Definition facts_of (records : list jdict) : res trace_facts :=
  summaries ← of_types ["process_summary"; "profile_summary"] records;
  losses ← of_types ["loss_interval"; "profile_loss_interval"] records;
  Ok (mkTraceFacts (List.filter (λ row, json_truthy (jget "schema_version" row)) records)
        (List.filter (λ row, json_truthy (jget "schema" row)) records) summaries losses
        (_unclosed_observer_shards records) (negb (is_nil summaries) && forallb summary_drained summaries)).

(** [d[key] = value] *)
Fixpoint dict_put {A} (key : string) (value : A) (d : list (string * A)) : list (string * A) :=
  match d with
  | [] => [(key, value)]
  | (k, v) :: d => if String.eqb k key then (k, value) :: d else (k, v) :: dict_put key value d
  end.

Definition dict_of {A} (items : list (string * A)) : list (string * A) :=
  foldl (λ d item, dict_put item.1 item.2 d) [] items.

Definition client_succeeded (r : RequestResult) : bool :=
  answered_200 r && rq_saw_done r && negb (is_some_b (rq_error r)) && (0 <? rq_completion_tokens r).

(** *** The ledger and the shards as JSON *)

Definition json_texts (l : list string) : json := JList (map (λ s, JStr s) l).

Definition resource_fields (r : resource) : jdict :=
  [("resource_type", JStr (rs_type r)); ("resource_id", JStr (rs_id r));
   ("worker_generation", JStr (rs_generation r)); ("runtime_request_ids", json_texts (rs_request_ids r));
   ("transitions", json_texts (rs_transitions r)); ("resource_units", JList (map (λ n, JInt n) (rs_units r)));
   ("max_resource_units", JInt (max_units r)); ("externally_invalidated", JBool (rs_externally_invalidated r))].

Definition error_to_dict (e : ledger_error) : json :=
  JObject (match e with
  | BadIdentity event_id => [("event_id", event_id); ("reason", JStr "identity")]
  | TransitionMismatch event_id => [("event_id", event_id); ("reason", JStr "transition_mismatch")]
  | MissingResourceTypes types => [("reason", JStr "missing_resource_types"); ("types", json_texts types)]
  | TransferMismatch profile_only ledger_only =>
      [("reason", JStr "transfer_profile_ledger_mismatch"); ("profile_only", json_texts profile_only);
       ("ledger_only", json_texts ledger_only)]
  | MissingRelease r => ("reason", JStr "missing_release_observation") :: resource_fields r
  | InvalidSequence r => ("reason", JStr "invalid_resource_sequence") :: resource_fields r
  end).

Definition resources_json (l : list resource) : json := JList (map (λ r, JObject (resource_fields r)) l).

Definition ledger_to_dict (l : resource_ledger) : json :=
  JObject [("resource_event_count", JInt (rl_event_count l));
    ("resource_count", JInt (Z.of_nat (length (rl_resources l)))); ("resources", resources_json (rl_resources l));
    ("errors", JList (map error_to_dict (rl_errors l))); ("complete", JBool (ledger_complete l));
    ("orphan_resources", resources_json (rl_orphans l)); ("orphan_resource_units", JInt (orphan_units l));
    ("externally_invalidated_resources", resources_json (rl_external l))].

Definition shard_to_dict (s : shard) : json :=
  JObject [("stream", JStr (sh_stream s)); ("source", JStr (sh_source s)); ("process_uuid", JStr (sh_process_uuid s))].

Definition json_shards (l : list shard) : json := JList (map shard_to_dict l).

(** *** The run without faults *)

(** The control's chain is one completion. *)
Definition control_chain (events : list jdict) : res bool :=
  match events with
  | [event] =>
      if json_eq (jget "event_name" event) (JStr "generation_done") then
        cause ← get_meta "terminal_cause" event;
        Ok (json_eq cause (JStr "complete"))
      else Ok false
  | _ => Ok false
  end.

Definition request_chain (chain : list jdict → res bool) (base : list jdict) (run_id : string) (r : RequestResult)
    : res (string * (list jdict * bool)) :=
  trace_id ← _trace_id run_id (rq_internal_request_id r);
  events ← terminal_events trace_id base;
  valid ← chain events;
  Ok (rq_request_id r, (events, valid)).

Definition chains_valid (chains : list (string * (list jdict * bool))) : bool :=
  forallb (λ item : string * (list jdict * bool), item.2.2) chains.

Definition chains_json (chains : list (string * (list jdict * bool))) : json :=
  JObject (map (λ item : string * (list jdict * bool), (item.1, JBool item.2.2)) chains).

Definition json_returncode (code : option Z) : json := match code with Some n => JInt n | None => JNull end.

Definition control_valid (results : list RequestResult) (chains : list (string * (list jdict * bool))) (quiescent : bool)
    (facts : trace_facts) (incomplete_files : list string) (ledger : resource_ledger) (leaked_offload_mmaps : list string)
    (worker_alive engine_alive : bool) (server_returncode : option Z) : bool :=
  (length results =? 64)%nat && forallb client_succeeded results && chains_valid chains && quiescent
  && (tf_clean facts && is_nil (tf_losses facts) && is_nil incomplete_files && is_nil (tf_unclosed facts))
  && ledger_complete ledger && is_nil (rl_orphans ledger) && is_nil leaked_offload_mmaps
  && negb worker_alive && negb engine_alive && bool_decide (server_returncode = Some 0).

Definition _normal_control_analysis (records : list jdict) (incomplete_files : list string) (run_id : string)
    (results : list RequestResult) (quiescent : bool) (leaked_offload_mmaps : list string)
    (worker_alive engine_alive : bool) (server_returncode : option Z) : res jdict :=
  facts ← facts_of records;
  items ← res_mapM (request_chain control_chain (tf_base facts) run_id) results;
  let chains := dict_of items in
  ledger ← _resource_ledger other int_of_text (tf_base facts) (tf_profile facts) None [] [];
  distribution ← _distribution results;
  boundaries ← _lifecycle_boundary_p99 (tf_base facts) results run_id;
  Ok [("arm", JStr "normal-control");
      ("evidence_valid", JBool (control_valid results chains quiescent facts incomplete_files ledger
         leaked_offload_mmaps worker_alive engine_alive server_returncode));
      ("client_correct", JBool (forallb client_succeeded results)); ("exact_terminal", JBool (chains_valid chains));
      ("terminal_chain_validity", chains_json chains);
      ("observer_complete", JBool (tf_clean facts && is_nil (tf_losses facts) && is_nil incomplete_files
         && is_nil (tf_unclosed facts)));
      ("summary_count", JInt (Z.of_nat (length (tf_summaries facts))));
      ("loss_record_count", JInt (Z.of_nat (length (tf_losses facts))));
      ("incomplete_trace_files", json_texts incomplete_files);
      ("unclosed_observer_shards", json_shards (tf_unclosed facts)); ("resource_ledger", ledger_to_dict ledger);
      ("leaked_offload_mmaps", json_texts leaked_offload_mmaps);
      ("worker_pid_alive_after_shutdown", JBool worker_alive); ("engine_pid_alive_after_shutdown", JBool engine_alive);
      ("server_returncode", json_returncode server_returncode); ("distribution", JObject distribution);
      ("lifecycle_boundary_p99_seconds", JObject boundaries)].

(** *** The run with the faults *)

(** [s.count(p)]: occurrences that do not overlap; the first [skip] characters were read. *)
Fixpoint count_text (p s : string) (skip : nat) : Z :=
  match s with
  | EmptyString => 0
  | String _ rest =>
      match skip with
      | S skip => count_text p rest skip
      | O => if String.prefix p s then 1 + count_text p rest (String.length p - 1) else count_text p rest 0
      end
  end.

(** What the driver hands over, besides the results *)
Record fault_run := mkFaultRun {
  fr_run_id : string;
  fr_incomplete_files : list string;
  fr_quiescent : bool;
  fr_quiescence_state : jdict;
  fr_worker_signal_ns : Z;
  fr_worker_event : jdict;
  fr_leaked_offload_mmaps : list string;
  fr_target_pid_alive : bool;
  fr_engine_pid_alive : bool;
  fr_server_returncode : option Z;
  fr_server_log : string }.

(** A transfer without exactly one submission and one end *)
Record unmatched_transfer := mkUnmatched {
  um_transfer_id : string;
  um_runtime_request_id : json;
  um_process_uuid : json;
  um_submit_count : Z;
  um_done_count : Z;
  um_submitted_before_exit : bool }.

* WORK REQUIRED: All lines from the first line of the listing above through the line containing "Ok (mkTraceFacts (List.filter" are to be retyped exactly. Leave out any other line.

* TASK OUTPUT:
Definition facts_of (records : list jdict) : res trace_facts :=
  summaries ← of_types ["process_summary"; "profile_summary"] records;
  losses ← of_types ["loss_interval"; "profile_loss_interval"] records;
  Ok (mkTraceFacts (List.filter (λ row, json_truthy (jget "schema_version" row)) records)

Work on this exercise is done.